- **TASK GOAL**: Look through the data below and extract, unchanged, the lines from the one that contains "Definition set_binary (v" to the one that contains "Definition set_utf8 (v", both included.
RECORDS TO PROCESS Start Marker
(* ===== verification/WsReader.v ===== *)
(** * WsReader: assembly of websocket messages from received bytes

    Models [include/bitcoin/network/ws/reader.hpp] and [src/ws/reader.cpp].
    The state is the reader's members; the message buffer is any
    [DynamicBuffer] (the code passes a flat buffer).  The loop of [put] runs
    on fuel; [put] supplies one more than the number of bytes it is given,
    which is always enough ([put_total]). *)

From S2P Require Import Prelude.
From S2P Require Import TlsConstants.
From S2P Require Import Errors.
From S2P Require Import FlatBuffer.
From S2P Require Import DynamicBuffer.
From S2P Require Import WsFrame.

Module ws_reader.
Import ws.

(** ** State *)

Inductive event := none | message | got_ping | got_pong | got_close.

#[global] Instance event_eq_dec : EqDecision event.
Proof. solve_decision. Defined.

Record t := mk {
  maximum_ : Z;
  server_ : bool;
  frame_ : frame_header;
  offset_ : Z;
  payload_ : bool;
  continuing_ : bool;
  binary_ : bool;
  size_ : Z;
  utf8_ : utf8_validator;
  control_ : bytes
}.

Definition make (maximum : Z) (server : bool) : t :=
  mk maximum server frame_header_init 0 false false false 0 utf8_init [].

(** Assignments to the members. *)
Definition set_frame (v : frame_header) (r : t) : t :=
  mk (maximum_ r) (server_ r) v (offset_ r) (payload_ r) (continuing_ r)
    (binary_ r) (size_ r) (utf8_ r) (control_ r).
Definition set_offset (v : Z) (r : t) : t :=
  mk (maximum_ r) (server_ r) (frame_ r) v (payload_ r) (continuing_ r)
    (binary_ r) (size_ r) (utf8_ r) (control_ r).
Definition set_payload (v : bool) (r : t) : t :=
  mk (maximum_ r) (server_ r) (frame_ r) (offset_ r) v (continuing_ r)
    (binary_ r) (size_ r) (utf8_ r) (control_ r).
Definition set_continuing (v : bool) (r : t) : t :=
  mk (maximum_ r) (server_ r) (frame_ r) (offset_ r) (payload_ r) v
    (binary_ r) (size_ r) (utf8_ r) (control_ r).
Definition set_binary (v : bool) (r : t) : t :=
  mk (maximum_ r) (server_ r) (frame_ r) (offset_ r) (payload_ r) (continuing_ r)
    v (size_ r) (utf8_ r) (control_ r).
Definition set_size (v : Z) (r : t) : t :=
  mk (maximum_ r) (server_ r) (frame_ r) (offset_ r) (payload_ r) (continuing_ r)
    (binary_ r) v (utf8_ r) (control_ r).
Definition set_utf8 (v : utf8_validator) (r : t) : t :=
  mk (maximum_ r) (server_ r) (frame_ r) (offset_ r) (payload_ r) (continuing_ r)
    (binary_ r) (size_ r) v (control_ r).
Definition set_control (v : bytes) (r : t) : t :=
  mk (maximum_ r) (server_ r) (frame_ r) (offset_ r) (payload_ r) (continuing_ r)
    (binary_ r) (size_ r) (utf8_ r) v.
Class ReaderLaws `{VariableSize} (R : Type) `{!ByteReader R} : Prop := {
  open_law l : presents (open l) l;
  invalidate_law r : good (invalidate r) = false;
  is_exhausted_law r l : presents r l -> is_exhausted r = bool_decide (l = []);
  read_byte_law b : u8 b -> reads read_byte [b] b;
  read_bytes_law d : bytes_ok d -> reads (read_bytes (len d)) d d;
  read_hash_law d : bytes_ok d -> len d = 32 -> reads read_hash d d;
  read_2_law v : u16 v -> reads read_2_bytes_big_endian (be_bytes 2 v) v;
  read_4_law v : u32 v -> reads read_4_bytes_little_endian (le_bytes 4 v) v;
  read_8_law v : u64 v -> reads read_8_bytes_little_endian (le_bytes 8 v) v;
  read_variable_law v : u64 v -> reads read_variable (variable v) v;
  read_size_law limit v : u64 v -> v <= limit -> reads (read_size limit) (variable v) v;
  read_string_law limit s : bytes_ok s -> len s < 2 ^ 64 -> len s <= limit ->
    reads (read_string limit) (variable (len s) ++ s) s;
  read_string_buffer_law size s : bytes_ok s -> len s <= size -> ~ (0 ∈ s) ->
    reads (read_string_buffer size) (s ++ replicate (Z.to_nat (size - len s)) 0) s;
  read_byte_sticky : sticky read_byte;
  read_bytes_sticky n : sticky (read_bytes n);
  read_hash_sticky : sticky read_hash;
  read_2_sticky : sticky read_2_bytes_big_endian;
  read_4_sticky : sticky read_4_bytes_little_endian;
  read_8_sticky : sticky read_8_bytes_little_endian;
  read_variable_sticky : sticky read_variable;
  read_size_sticky limit : sticky (read_size limit);
  read_string_sticky limit : sticky (read_string limit);
  read_string_buffer_sticky size : sticky (read_string_buffer size);
  skip_bytes_sticky n r : good (skip_bytes n r) = true -> good r = true;
  read_4_range r : u32 (read_4_bytes_little_endian r).1;
  read_bytes_good n r d r' : 0 <= n -> read_bytes n r = (d, r') -> good r' = true -> len d = n;
  skip_bytes_law d : bytes_ok d -> reads (fun r => (tt, skip_bytes (len d) r)) d tt
}.

Class ByteWriter (W : Type) := {
  written : W -> bytes;
  write_byte : Z -> W -> W;
  write_bytes : bytes -> W -> W;
  write_2_bytes_big_endian : Z -> W -> W;
  write_4_bytes_little_endian : Z -> W -> W;
  write_8_bytes_little_endian : Z -> W -> W;
  write_variable : Z -> W -> W;
  write_string : bytes -> W -> W;
  write_string_buffer : bytes -> Z -> W -> W;
  create : W
}.

(** Writing appends [l]. *)
Definition writes `{ByteWriter W} (op : W -> W) (l : bytes) : Prop :=
  forall w, written (op w) = written w ++ l.
(* ===== verification/StreamWindow.v ===== *)
(** * StreamWindow: readers with a limit and a position

    The alert message limits its reader to the bytes of its payload, and the
    reject message reads a hash that may not be there and returns to where it
    was.  These operations of the [system::reader] are here another interface,
    with their documented behaviour as laws, and an instance: a cursor in a list
    of bytes, which takes the rest of its operations from [list_stream]. *)

From S2P Require Import Prelude.
From S2P Require Import Stream.

(** [hidden] is what follows the limit; a limit is relative to the position.  Setting a
    position that was good makes the reader good again. *)
Class ReaderWindow (R : Type) := {
  hidden : R -> bytes;
  set_limit : option Z -> R -> R;
  get_read_position : R -> Z;
  set_position : Z -> R -> R
}.

Class WindowLaws `{VariableSize} (R : Type) `{!ByteReader R, !ReaderWindow R} : Prop := {
  open_hidden l : hidden (open (R := R) l) = [];
  set_limit_law (r : R) l k : presents r (l ++ k) -> hidden r = [] ->
    presents (set_limit (Some (len l)) r) l /\ hidden (set_limit (Some (len l)) r) = k;
  clear_limit_law (r : R) l : presents r l -> presents (set_limit None r) (l ++ hidden r) /\ hidden (set_limit None r) = [];
  set_limit_sticky n (r : R) : good (set_limit n r) = true -> good r = true;
  read_4_hidden (r : R) : hidden (read_4_bytes_little_endian r).2 = hidden r;
  read_8_hidden (r : R) : hidden (read_8_bytes_little_endian r).2 = hidden r;
  read_size_hidden limit (r : R) : hidden (read_size limit r).2 = hidden r;
  read_string_hidden limit (r : R) : hidden (read_string limit r).2 = hidden r;
  read_hash_short (r : R) l : presents r l -> len l < 32 -> good (read_hash r).2 = false;
  set_position_law (r : R) l : presents r l -> hidden r = [] -> presents (set_position (get_read_position r) (read_hash r).2) l
}.

Section limited.
Context `{VariableSize} {R : Type} `{!ByteReader R, !ReaderWindow R} `{!WindowLaws R}.

(** A read that keeps to the limit. *)
Definition keeps {A} (op : R -> A * R) : Prop := forall r, hidden (op r).2 = hidden r.

Lemma keeps_ret {A} (a : A) : keeps (ret a).
Proof. done. Qed.

Lemma keeps_bind {A B} (m : R -> A * R) (f : A -> R -> B * R) : keeps m -> (forall a, keeps (f a)) -> keeps (bind m f).
Proof. intros Hm Hf r. unfold bind. rewrite <- (Hm r). destruct (m r) as [a r1]. apply Hf. Qed.

Lemma keeps_list {A} n (item : R -> A * R) : keeps item -> keeps (read_list n item).
Proof.
  intros Hi. induction n as [| n IH]; [apply keeps_ret |]. cbn [read_list]. apply keeps_bind; [done |]. intros a. apply keeps_bind; [done | intros; apply keeps_ret].
Qed.

Definition limited {A} (size : Z) (op : R -> A * R) : R -> A * R :=
  fun r => let '(a, r) := op (set_limit (Some size) r) in (a, set_limit None r).

(** What is read within a limit, where there is none, is as it is without. *)
Lemma reads_limited {A} (op : R -> A * R) l v r k : reads op l v -> keeps op -> presents r (l ++ k) -> hidden r = [] ->
  exists r', limited (len l) op r = (v, r') /\ presents r' k /\ hidden r' = [].
Proof.
  intros Hop Hk Hr Hh. destruct (set_limit_law r l k Hr Hh) as [Hl Hhl]. unfold limited.
  destruct (Hop (set_limit (Some (len l)) r) []) as (r1 & Ho & Hp); [by rewrite app_nil_r |]. pose proof (Hk (set_limit (Some (len l)) r)) as Hkeep.
  rewrite Ho in *. cbn [snd] in Hkeep. destruct (clear_limit_law r1 [] Hp) as [Hc Hhc]. exists (set_limit None r1). split_and!; [done | | done].
  rewrite Hkeep, Hhl in Hc. exact Hc.
Qed.

Lemma sticky_limited {A} size (op : R -> A * R) : sticky op -> sticky (limited size op).
Proof.
  intros Hop r. unfold limited. pose proof (Hop (set_limit (Some size) r)) as Ho. destruct (op (set_limit (Some size) r)) as [a r1]. cbn [snd] in *.
  intros Hg. apply (set_limit_sticky (Some size)), Ho. by apply set_limit_sticky in Hg.
Qed.
End limited.

(** ** A cursor in a list of bytes *)

Module cursor.

Record t := mk { source : bytes; position : nat; limit : nat; valid : bool }.

(** What the cursor presents, as a stream of [list_stream]. *)
Definition current (r : t) : list_stream.t := if valid r then Some (take (limit r - position r) (drop (position r) (source r))) else None.

Definition beyond (r : t) : bytes := drop (limit r - position r) (drop (position r) (source r)).

(** An operation of the stream moves the position by what it takes. *)
Definition lift {A} (op : list_stream.t -> A * list_stream.t) (r : t) : A * t :=
  let '(a, s) := op (current r) in
  (a, match s with
    | Some l => mk (source r) (position r + (length (default [] (current r)) - length l)) (limit r) true
    | None => mk (source r) (position r) (limit r) false
    end).

#[global] Instance reader : ByteReader t := {|
  good := valid;
  rest r := default [] (current r);
  open l := mk l 0 (length l) true;
  invalidate r := mk (source r) (position r) (limit r) false;
  is_exhausted r := bool_decide (default [] (current r) = []);
  read_byte := lift read_byte;
  read_bytes n := lift (read_bytes n);
  read_hash := lift read_hash;
  read_2_bytes_big_endian := lift read_2_bytes_big_endian;
  read_4_bytes_little_endian := lift read_4_bytes_little_endian;
  read_8_bytes_little_endian := lift read_8_bytes_little_endian;
  read_variable := lift read_variable;
  read_size limit := lift (read_size limit);
  read_string limit := lift (read_string limit);
  read_string_buffer size := lift (read_string_buffer size);
  skip_bytes n r := (lift (fun s => (tt, skip_bytes n s)) r).2
|}.

#[global] Instance window : ReaderWindow t := {|
  hidden := beyond;
  set_limit n r := mk (source r) (position r) (match n with Some n => position r + Z.to_nat n | None => length (source r) end) (valid r);
  get_read_position r := Z.of_nat (position r `min` length (source r));
  set_position p r := mk (source r) (Z.to_nat p) (length (source r)) (p <=? len (source r))
|}.

Lemma presents_current r l : presents r l <-> current r = Some l.
Proof.
  unfold presents. cbn [good rest reader]. unfold current. destruct (valid r); split; [intros [_ <-]; done | intros [= <-]; done | by intros [? _] | done].
Qed.

Lemma reads_lift {A} (op : list_stream.t -> A * list_stream.t) l v : reads op l v -> reads (lift op) l v.
Proof.
  intros Hop r k Hr. apply presents_current in Hr. destruct (Hop (current r) k) as (s & Ho & Hs); [by rewrite Hr |].
  destruct s as [d |]; [| by destruct Hs]. destruct Hs as [_ Hs]. change (d = k) in Hs. subst d. unfold lift. rewrite Ho, Hr. eexists. split; [reflexivity |].
  apply presents_current. unfold current in *. cbn [valid limit position source]. destruct (valid r); [| done].
  assert (take (limit r - position r) (drop (position r) (source r)) = l ++ k) as Hd by congruence. clear Hr. f_equal. change (default [] (Some (l ++ k))) with (l ++ k).
  rewrite length_app. replace (length l + length k - length k)%nat with (length l) by lia. rewrite Nat.sub_add_distr, <- drop_drop, <- skipn_firstn_comm, Hd. by rewrite drop_app_length.
Qed.

Lemma sticky_lift {A} (op : list_stream.t -> A * list_stream.t) : sticky op -> sticky (lift op).
Proof.
  intros Hop r. unfold lift. pose proof (Hop (current r)) as Ho. destruct (op (current r)) as [a s]. cbn [good reader list_stream.reader snd] in *. unfold current in Ho.
  destruct (valid r); [done |]. destruct s as [l |]; [| done]. by specialize (Ho eq_refl).
Qed.

Lemma beyond_lift {A} (op : list_stream.t -> A * list_stream.t) r : beyond (lift op r).2 = beyond r.
Proof.
  unfold lift. destruct (op (current r)) as [a [l |]]; [| done]. unfold beyond. cbn [limit position source snd]. rewrite !drop_drop. f_equal.
  assert (length (default [] (current r)) <= limit r - position r)%nat as Hl.
  { unfold current. destruct (valid r); [change (length (take (limit r - position r) (drop (position r) (source r))) <= limit r - position r)%nat |]; rewrite ?length_take; simpl; lia. }
  revert Hl. generalize (length (default [] (current r))). intros. lia.
Qed.

#[global] Instance reader_laws : ReaderLaws t.
Proof.
  constructor; intros;
    try (apply reads_lift; by first [apply read_byte_law | apply read_bytes_law | apply read_hash_law | apply read_2_law | apply read_4_law | apply read_8_law
      | apply read_variable_law | apply read_size_law | apply read_string_law | apply read_string_buffer_law]);
    try (apply sticky_lift; first [apply read_byte_sticky | apply read_bytes_sticky | apply read_hash_sticky | apply read_2_sticky | apply read_4_sticky | apply read_8_sticky
      | apply read_variable_sticky | apply read_size_sticky | apply read_string_sticky | apply read_string_buffer_sticky]).
  - apply presents_current. unfold current. cbn. by rewrite Nat.sub_0_r, firstn_all.
  - done.
  - cbn [is_exhausted reader]. match goal with Hp : presents _ _ |- _ => apply presents_current in Hp; by rewrite Hp end.
  - match goal with Hg : good (skip_bytes _ _) = true |- _ => revert Hg end. apply (sticky_lift (fun s => (tt, skip_bytes n s))). intros s. apply skip_bytes_sticky.
  - unfold read_4_bytes_little_endian. cbn [reader]. unfold lift. pose proof (read_4_range (R := list_stream.t) (current r)) as Hr.
    by destruct (read_4_bytes_little_endian (current r)).
  - match goal with Hr : read_bytes n r = _, Hg : good r' = true |- _ => revert Hr Hg end. unfold read_bytes. cbn [reader]. unfold lift.
    destruct (Stream.read_bytes n (current r)) as [d' [l |]] eqn:He; intros [= <- <-]; [intros _ | done]. by eapply (read_bytes_good (R := list_stream.t) n (current r)).
  - apply (reads_lift (fun s => (tt, skip_bytes (len d) s))). by apply skip_bytes_law.
Qed.

#[global] Instance window_laws : WindowLaws t.
Proof.
  constructor; intros; try apply beyond_lift.
  - cbn. unfold beyond. cbn. by rewrite Nat.sub_0_r, drop_all.
  - match goal with Hp : presents _ _, Hh : hidden _ = [] |- _ => apply presents_current in Hp; unfold current in Hp; cbn [hidden window] in Hh; unfold beyond in Hh; rename Hp into Hcur; rename Hh into Hhid end.
    destruct (valid r) eqn:Hv; [| done]. injection Hcur as Hcur. assert (drop (position r) (source r) = l ++ k) as Hd by (by rewrite <- (take_drop (limit r - position r) (drop (position r) (source r))), Hcur, Hhid, app_nil_r).
    assert (position r + Z.to_nat (len l) - position r = length l)%nat as He by (unfold len; lia).
    split; [apply presents_current; unfold current; cbn [set_limit window valid limit position source]; rewrite Hv, He, Hd; f_equal; by rewrite take_app_length |].
    cbn [hidden window set_limit]. unfold beyond. cbn [limit position source]. by rewrite He, Hd, drop_app_length.
  - match goal with Hp : presents _ _ |- _ => apply presents_current in Hp; unfold current in Hp; rename Hp into Hcur end.
    destruct (valid r) eqn:Hv; [| done]. injection Hcur as Hcur. split.
    + apply presents_current. unfold current. cbn [set_limit window valid limit position source hidden]. rewrite Hv. f_equal. unfold beyond. rewrite <- Hcur, take_drop.
      apply take_ge. rewrite length_drop. lia.
    + cbn [hidden window set_limit]. unfold beyond. cbn [limit position source]. apply drop_ge. rewrite length_drop. lia.
  - done.
  - match goal with Hp : presents _ _ |- _ => apply presents_current in Hp; rename Hp into Hcur end.
    unfold read_hash. cbn [reader]. unfold lift. rewrite Hcur. unfold Stream.read_hash. cbn [list_stream.reader]. unfold list_stream.take_bytes.
    destruct (32 <=? len l) eqn:?; [lia | done].
  - match goal with Hp : presents _ _, Hh : hidden _ = [] |- _ => apply presents_current in Hp; unfold current in Hp; cbn [hidden window] in Hh; unfold beyond in Hh; rename Hp into Hcur; rename Hh into Hhid end.
    destruct (valid r) eqn:Hv; [| done]. injection Hcur as Hcur. assert (drop (position r) (source r) = l) as Hd by (by rewrite <- (take_drop (limit r - position r) (drop (position r) (source r))), Hcur, Hhid, app_nil_r).
    assert (source (read_hash r).2 = source r) as Hs by (unfold read_hash; cbn [reader]; unfold lift; by destruct (Stream.read_hash (current r)) as [d [?|]]).
    apply presents_current. unfold current. cbn [set_position window get_read_position valid limit position source]. rewrite Hs, Nat2Z.id.
    replace (Z.of_nat (position r `min` length (source r)) <=? len (source r)) with true by (symmetry; apply Z.leb_le; unfold len; lia). f_equal.
    destruct (le_lt_dec (position r) (length (source r))) as [Hle | Hgt].
    + rewrite Nat.min_l, Hd by lia. apply take_ge. rewrite <- Hd, length_drop. lia.
    + rewrite drop_ge in Hd by lia. subst l. rewrite Nat.min_r, drop_all by lia. by rewrite take_nil.
Qed.
End cursor.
RECORDS TO PROCESS End Marker
- **RESPONSE BOX**:
Definition set_binary (v : bool) (r : t) : t :=
  mk (maximum_ r) (server_ r) (frame_ r) (offset_ r) (payload_ r) (continuing_ r)
    v (size_ r) (utf8_ r) (control_ r).
Definition set_size (v : Z) (r : t) : t :=
  mk (maximum_ r) (server_ r) (frame_ r) (offset_ r) (payload_ r) (continuing_ r)
    (binary_ r) v (utf8_ r) (control_ r).
Definition set_utf8 (v : utf8_validator) (r : t) : t :=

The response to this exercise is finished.